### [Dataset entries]
###
(** * Nexus indexer (packages/indexer-py): chunker, walker, store and scan loop

    A shallow embedding of [chunker.py], [scanner.py] and [database.py].
    Python integers are unbounded, so they are [Z]; Python strings are
    [string] (sequences of code points below 256); a generator is the list
    of the values it yields, in order. *)

From Stdlib Require Import ZArith List String Ascii Bool Lia Sorted.
Import ListNotations.
Open Scope Z_scope.

(** ** Python string and list primitives used by the sources *)

Module Py.

Definition newline : ascii := ascii_of_nat 10.

Definition len {A} (l : list A) : Z := Z.of_nat (List.length l).
Definition str_len (s : string) : Z := Z.of_nat (String.length s).

(** [s.split(sep)] for a one-character separator: never the empty list. *)
Fixpoint split (sep : ascii) (s : string) : list string :=
  match s with
  | EmptyString => [EmptyString]
  | String c rest =>
      if Ascii.eqb c sep then EmptyString :: split sep rest
      else match split sep rest with
           | h :: t => String c h :: t
           | [] => [String c EmptyString]
           end
  end.

(** [sep.join(parts)] *)
Fixpoint join (sep : string) (parts : list string) : string :=
  match parts with
  | [] => EmptyString
  | [p] => p
  | p :: rest => (p ++ sep ++ join sep rest)%string
  end.

(** A slice bound as Python normalises it: a negative index counts from the
    end, and both ends are clamped to [0, len]. *)
Definition norm_index (n i : Z) : Z :=
  if i <? 0 then Z.max (i + n) 0 else Z.min i n.

(** [l[lo:hi]] *)
Definition slice {A} (l : list A) (lo hi : Z) : list A :=
  let n := len l in
  let lo' := norm_index n lo in
  let hi' := norm_index n hi in
  firstn (Z.to_nat (hi' - lo')) (skipn (Z.to_nat lo') l).

(** [s[:k]] for a non-negative constant [k] *)
Definition str_prefix (k : nat) (s : string) : string := substring 0 k s.

(** [needle in hay] *)
Fixpoint str_in (needle hay : string) : bool :=
  String.prefix needle hay
  || match hay with
     | EmptyString => false
     | String _ r => str_in needle r
     end.

(** [c in s] for one character *)
Fixpoint char_in (c : ascii) (s : string) : bool :=
  match s with
  | EmptyString => false
  | String d r => Ascii.eqb d c || char_in c r
  end.

Definition startswith (s p : string) : bool := String.prefix p s.

Definition str_rev (s : string) : string :=
  string_of_list_ascii (rev (list_ascii_of_string s)).

Definition endswith (s p : string) : bool :=
  String.prefix (str_rev p) (str_rev s).

Definition lower_char (c : ascii) : ascii :=
  let n := nat_of_ascii c in
  if (Nat.leb 65 n && Nat.leb n 90)%bool then ascii_of_nat (n + 32) else c.

(** [s.lower()] on the ASCII letters *)
Fixpoint lower (s : string) : string :=
  match s with
  | EmptyString => EmptyString
  | String c r => String (lower_char c) (lower r)
  end.

(** [x in xs] for a collection of strings *)
Definition str_mem (x : string) (xs : list string) : bool :=
  existsb (String.eqb x) xs.

(** [s.rfind(c)]: index of the last occurrence, or -1. *)
Fixpoint rfind (c : ascii) (s : string) : Z :=
  match s with
  | EmptyString => -1
  | String d r =>
      let i := rfind c r in
      if i >=? 0 then i + 1 else if Ascii.eqb d c then 0 else -1
  end.

(** [s[i:]] for [0 <= i] *)
Definition str_from (i : nat) (s : string) : string :=
  substring i (String.length s - i) s.

(** [s.replace("**", "*")]: left to right, occurrences do not overlap. *)
Fixpoint collapse_stars (s : string) : string :=
  match s with
  | EmptyString => EmptyString
  | String c r =>
      match r with
      | String d r' =>
          if (Ascii.eqb c "*" && Ascii.eqb d "*")%bool
          then String "*" (collapse_stars r')
          else String c (collapse_stars r)
      | EmptyString => String c EmptyString
      end
  end.

(** Code points below 256 for which [str.isspace()] holds. *)
Definition is_space (c : ascii) : bool :=
  let n := nat_of_ascii c in
  (Nat.leb 9 n && Nat.leb n 13) || (Nat.leb 28 n && Nat.leb n 32)
  || Nat.eqb n 133 || Nat.eqb n 160.

(** Code points below 256 at which [str.splitlines()] breaks a line. *)
Definition is_linebreak (c : ascii) : bool :=
  let n := nat_of_ascii c in
  (Nat.leb 10 n && Nat.leb n 13) || (Nat.leb 28 n && Nat.leb n 30)
  || Nat.eqb n 133.

Fixpoint lstrip_by (f : ascii -> bool) (s : string) : string :=
  match s with
  | EmptyString => EmptyString
  | String c r => if f c then lstrip_by f r else s
  end.

Definition rstrip_by (f : ascii -> bool) (s : string) : string :=
  str_rev (lstrip_by f (str_rev s)).

(** [s.strip()] *)
Definition strip (s : string) : string := rstrip_by is_space (lstrip_by is_space s).

(** [s.splitlines()]: [cur] is the line being read, reversed. A carriage
    return followed by a line feed is one break; there is no empty last
    line. *)
Fixpoint splitlines_from (cur : string) (s : string) : list string :=
  match s with
  | EmptyString =>
      match cur with
      | EmptyString => []
      | _ => [str_rev cur]
      end
  | String c r =>
      if is_linebreak c then
        match r with
        | String d r' =>
            if (Ascii.eqb c (ascii_of_nat 13) && Ascii.eqb d (ascii_of_nat 10))%bool
            then str_rev cur :: splitlines_from EmptyString r'
            else str_rev cur :: splitlines_from EmptyString r
        | EmptyString => [str_rev cur]
        end
      else splitlines_from (String c cur) r
  end.

Definition splitlines (s : string) : list string := splitlines_from EmptyString s.

(** Truthiness of an optional string: [None] and the empty string are false. *)
Definition truthy (o : option string) : bool :=
  match o with
  | Some (String _ _) => true
  | _ => false
  end.

End Py.

(** ** chunker.py *)

Module Chunker.

Import Py.

Record chunk := mkChunk {
  start_line : Z;
  end_line : Z;
  content : string;
  symbol : option string;
  kind : string;
  token_count : Z
}.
###
### [Aim of the task]
From the entries above, copy every line where the word "which" shows up.

### [Answer space]
(** Code points below 256 for which [str.isspace()] holds. *)
(** Code points below 256 at which [str.splitlines()] breaks a line. *)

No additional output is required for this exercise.